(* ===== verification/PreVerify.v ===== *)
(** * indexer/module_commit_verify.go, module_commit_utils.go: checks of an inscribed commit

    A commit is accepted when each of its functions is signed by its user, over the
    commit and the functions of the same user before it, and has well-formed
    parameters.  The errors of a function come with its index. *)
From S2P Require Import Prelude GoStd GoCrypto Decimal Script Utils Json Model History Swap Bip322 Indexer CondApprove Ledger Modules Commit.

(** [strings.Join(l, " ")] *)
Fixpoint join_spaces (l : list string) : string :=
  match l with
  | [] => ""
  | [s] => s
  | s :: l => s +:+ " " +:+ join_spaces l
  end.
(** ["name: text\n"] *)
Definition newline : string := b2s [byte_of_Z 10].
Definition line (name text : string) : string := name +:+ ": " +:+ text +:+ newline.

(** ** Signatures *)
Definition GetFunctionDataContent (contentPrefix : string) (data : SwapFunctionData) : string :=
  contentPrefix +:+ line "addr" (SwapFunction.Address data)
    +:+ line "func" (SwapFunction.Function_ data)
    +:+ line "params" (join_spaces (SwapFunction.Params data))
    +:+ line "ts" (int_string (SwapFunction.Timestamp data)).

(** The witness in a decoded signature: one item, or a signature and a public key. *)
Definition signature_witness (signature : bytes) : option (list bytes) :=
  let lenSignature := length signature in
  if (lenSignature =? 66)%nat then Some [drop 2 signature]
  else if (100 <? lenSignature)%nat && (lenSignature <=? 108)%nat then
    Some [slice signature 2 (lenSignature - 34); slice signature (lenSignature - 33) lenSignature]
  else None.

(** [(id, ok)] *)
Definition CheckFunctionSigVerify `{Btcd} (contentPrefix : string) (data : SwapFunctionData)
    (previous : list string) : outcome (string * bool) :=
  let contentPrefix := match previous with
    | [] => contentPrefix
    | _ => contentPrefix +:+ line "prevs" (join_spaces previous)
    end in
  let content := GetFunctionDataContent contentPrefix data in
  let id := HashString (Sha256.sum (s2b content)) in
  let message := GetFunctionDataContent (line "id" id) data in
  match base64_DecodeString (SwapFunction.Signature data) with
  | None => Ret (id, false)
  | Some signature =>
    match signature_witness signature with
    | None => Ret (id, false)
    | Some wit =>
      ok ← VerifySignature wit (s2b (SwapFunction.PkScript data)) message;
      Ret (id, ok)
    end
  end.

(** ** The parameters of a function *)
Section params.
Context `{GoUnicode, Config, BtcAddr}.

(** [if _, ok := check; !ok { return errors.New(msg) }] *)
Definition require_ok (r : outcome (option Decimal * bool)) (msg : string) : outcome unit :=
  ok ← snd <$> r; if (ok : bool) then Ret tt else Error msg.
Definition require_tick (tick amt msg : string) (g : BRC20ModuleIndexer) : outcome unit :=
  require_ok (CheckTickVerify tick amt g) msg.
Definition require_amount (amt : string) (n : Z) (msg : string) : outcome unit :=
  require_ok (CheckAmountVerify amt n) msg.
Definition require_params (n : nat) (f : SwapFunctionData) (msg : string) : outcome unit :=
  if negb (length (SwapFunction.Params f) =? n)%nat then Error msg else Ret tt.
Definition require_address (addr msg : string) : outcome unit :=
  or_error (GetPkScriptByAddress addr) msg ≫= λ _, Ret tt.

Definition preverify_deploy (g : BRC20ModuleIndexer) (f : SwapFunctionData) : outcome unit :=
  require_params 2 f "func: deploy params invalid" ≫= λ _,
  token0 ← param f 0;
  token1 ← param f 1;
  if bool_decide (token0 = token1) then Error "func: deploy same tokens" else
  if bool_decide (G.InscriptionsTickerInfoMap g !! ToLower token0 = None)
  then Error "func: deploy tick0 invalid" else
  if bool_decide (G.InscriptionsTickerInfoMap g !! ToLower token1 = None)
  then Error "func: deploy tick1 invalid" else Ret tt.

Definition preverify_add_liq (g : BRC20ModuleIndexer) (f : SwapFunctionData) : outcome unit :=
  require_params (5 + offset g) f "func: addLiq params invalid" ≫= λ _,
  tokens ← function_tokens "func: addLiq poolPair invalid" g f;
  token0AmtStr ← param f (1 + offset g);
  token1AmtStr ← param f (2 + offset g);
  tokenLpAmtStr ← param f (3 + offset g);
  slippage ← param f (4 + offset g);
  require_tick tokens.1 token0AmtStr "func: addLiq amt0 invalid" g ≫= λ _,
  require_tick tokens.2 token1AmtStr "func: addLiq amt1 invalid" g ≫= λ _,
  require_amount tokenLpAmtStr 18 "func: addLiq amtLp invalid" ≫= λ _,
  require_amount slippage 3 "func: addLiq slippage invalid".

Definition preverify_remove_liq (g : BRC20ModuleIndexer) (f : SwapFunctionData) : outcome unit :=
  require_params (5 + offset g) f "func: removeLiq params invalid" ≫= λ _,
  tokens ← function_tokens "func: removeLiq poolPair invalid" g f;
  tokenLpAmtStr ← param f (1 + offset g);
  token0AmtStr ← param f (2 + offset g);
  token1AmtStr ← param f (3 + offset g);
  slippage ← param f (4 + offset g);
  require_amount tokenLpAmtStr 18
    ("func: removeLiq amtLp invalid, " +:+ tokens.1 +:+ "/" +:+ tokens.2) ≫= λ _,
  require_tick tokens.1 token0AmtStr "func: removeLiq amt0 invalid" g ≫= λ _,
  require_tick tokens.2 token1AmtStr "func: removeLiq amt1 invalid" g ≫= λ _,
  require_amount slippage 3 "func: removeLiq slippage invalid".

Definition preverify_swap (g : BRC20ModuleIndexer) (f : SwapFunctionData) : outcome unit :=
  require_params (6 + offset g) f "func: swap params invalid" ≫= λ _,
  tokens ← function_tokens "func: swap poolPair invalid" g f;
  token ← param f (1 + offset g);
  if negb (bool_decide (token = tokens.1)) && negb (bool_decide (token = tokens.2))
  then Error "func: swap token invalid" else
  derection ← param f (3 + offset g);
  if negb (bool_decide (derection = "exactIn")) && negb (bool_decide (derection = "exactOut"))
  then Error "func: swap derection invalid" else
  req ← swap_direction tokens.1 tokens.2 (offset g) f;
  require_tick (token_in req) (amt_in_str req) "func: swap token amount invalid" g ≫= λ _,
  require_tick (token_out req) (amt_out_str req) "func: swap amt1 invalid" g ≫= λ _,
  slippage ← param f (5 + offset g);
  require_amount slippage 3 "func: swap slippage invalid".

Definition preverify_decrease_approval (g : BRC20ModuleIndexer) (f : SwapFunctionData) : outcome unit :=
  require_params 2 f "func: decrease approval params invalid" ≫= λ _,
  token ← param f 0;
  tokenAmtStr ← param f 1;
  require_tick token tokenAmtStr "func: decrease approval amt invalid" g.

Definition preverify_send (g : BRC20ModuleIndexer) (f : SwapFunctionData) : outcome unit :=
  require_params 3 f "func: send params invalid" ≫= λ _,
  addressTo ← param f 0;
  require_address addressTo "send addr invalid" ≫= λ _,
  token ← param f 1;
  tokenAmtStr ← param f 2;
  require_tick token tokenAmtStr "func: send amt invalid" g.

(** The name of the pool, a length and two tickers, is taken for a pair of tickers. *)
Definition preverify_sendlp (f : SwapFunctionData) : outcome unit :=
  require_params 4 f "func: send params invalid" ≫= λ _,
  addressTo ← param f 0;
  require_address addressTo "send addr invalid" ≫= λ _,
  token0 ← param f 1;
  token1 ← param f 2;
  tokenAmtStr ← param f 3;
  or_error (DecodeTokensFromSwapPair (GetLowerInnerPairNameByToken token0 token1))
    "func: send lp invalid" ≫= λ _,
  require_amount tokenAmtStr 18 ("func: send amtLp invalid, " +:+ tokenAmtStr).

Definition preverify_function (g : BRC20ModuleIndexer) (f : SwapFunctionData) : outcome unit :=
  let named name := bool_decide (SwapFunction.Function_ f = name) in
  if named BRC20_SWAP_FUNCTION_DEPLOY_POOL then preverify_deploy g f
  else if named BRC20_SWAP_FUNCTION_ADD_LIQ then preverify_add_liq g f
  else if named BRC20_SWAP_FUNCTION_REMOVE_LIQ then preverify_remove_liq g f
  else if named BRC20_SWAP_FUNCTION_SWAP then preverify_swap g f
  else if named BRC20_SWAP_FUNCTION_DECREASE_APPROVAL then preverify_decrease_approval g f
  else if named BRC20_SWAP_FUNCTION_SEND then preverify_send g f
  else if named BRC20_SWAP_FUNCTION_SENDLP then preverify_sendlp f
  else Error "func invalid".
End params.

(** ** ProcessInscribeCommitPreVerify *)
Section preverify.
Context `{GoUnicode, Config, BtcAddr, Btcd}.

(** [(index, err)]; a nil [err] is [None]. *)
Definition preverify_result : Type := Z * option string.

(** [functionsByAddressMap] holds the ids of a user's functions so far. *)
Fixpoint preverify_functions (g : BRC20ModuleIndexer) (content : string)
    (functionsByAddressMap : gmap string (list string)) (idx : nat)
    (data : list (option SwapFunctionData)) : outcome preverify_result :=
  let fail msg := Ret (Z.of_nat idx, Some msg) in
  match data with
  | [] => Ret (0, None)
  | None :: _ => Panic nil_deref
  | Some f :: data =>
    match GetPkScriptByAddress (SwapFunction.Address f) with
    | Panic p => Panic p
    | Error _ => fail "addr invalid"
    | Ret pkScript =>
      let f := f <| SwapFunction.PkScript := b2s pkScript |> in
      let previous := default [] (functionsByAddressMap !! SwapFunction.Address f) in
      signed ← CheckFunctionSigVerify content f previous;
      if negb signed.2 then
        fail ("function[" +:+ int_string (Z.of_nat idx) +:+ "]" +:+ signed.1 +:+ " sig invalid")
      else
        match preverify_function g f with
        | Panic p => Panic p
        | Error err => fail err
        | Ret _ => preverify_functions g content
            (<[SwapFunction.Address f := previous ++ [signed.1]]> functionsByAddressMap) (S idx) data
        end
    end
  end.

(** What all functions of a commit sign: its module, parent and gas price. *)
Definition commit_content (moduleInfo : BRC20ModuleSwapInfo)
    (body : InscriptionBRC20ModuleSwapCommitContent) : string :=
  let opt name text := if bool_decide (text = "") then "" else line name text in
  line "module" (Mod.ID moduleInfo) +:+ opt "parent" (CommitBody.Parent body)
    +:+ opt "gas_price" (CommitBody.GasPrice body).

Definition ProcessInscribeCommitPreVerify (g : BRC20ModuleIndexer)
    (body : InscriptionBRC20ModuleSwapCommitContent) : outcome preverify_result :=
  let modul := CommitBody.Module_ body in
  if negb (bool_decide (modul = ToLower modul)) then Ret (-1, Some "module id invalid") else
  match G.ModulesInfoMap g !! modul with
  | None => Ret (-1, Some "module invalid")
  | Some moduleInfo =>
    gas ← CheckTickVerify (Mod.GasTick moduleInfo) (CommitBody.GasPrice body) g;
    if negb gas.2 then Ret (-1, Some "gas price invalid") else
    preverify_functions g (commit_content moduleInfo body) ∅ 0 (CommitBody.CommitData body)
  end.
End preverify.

|---|

Repeat exactly, and only, the lines from the line with "preverify_functions g content" through the end of the listing above, both ends included.

        | Ret _ => preverify_functions g content
            (<[SwapFunction.Address f := previous ++ [signed.1]]> functionsByAddressMap) (S idx) data
        end
    end
  end.

(** What all functions of a commit sign: its module, parent and gas price. *)
Definition commit_content (moduleInfo : BRC20ModuleSwapInfo)
    (body : InscriptionBRC20ModuleSwapCommitContent) : string :=
  let opt name text := if bool_decide (text = "") then "" else line name text in
  line "module" (Mod.ID moduleInfo) +:+ opt "parent" (CommitBody.Parent body)
    +:+ opt "gas_price" (CommitBody.GasPrice body).

Definition ProcessInscribeCommitPreVerify (g : BRC20ModuleIndexer)
    (body : InscriptionBRC20ModuleSwapCommitContent) : outcome preverify_result :=
  let modul := CommitBody.Module_ body in
  if negb (bool_decide (modul = ToLower modul)) then Ret (-1, Some "module id invalid") else
  match G.ModulesInfoMap g !! modul with
  | None => Ret (-1, Some "module invalid")
  | Some moduleInfo =>
    gas ← CheckTickVerify (Mod.GasTick moduleInfo) (CommitBody.GasPrice body) g;
    if negb gas.2 then Ret (-1, Some "gas price invalid") else
    preverify_functions g (commit_content moduleInfo body) ∅ 0 (CommitBody.CommitData body)
  end.
End preverify.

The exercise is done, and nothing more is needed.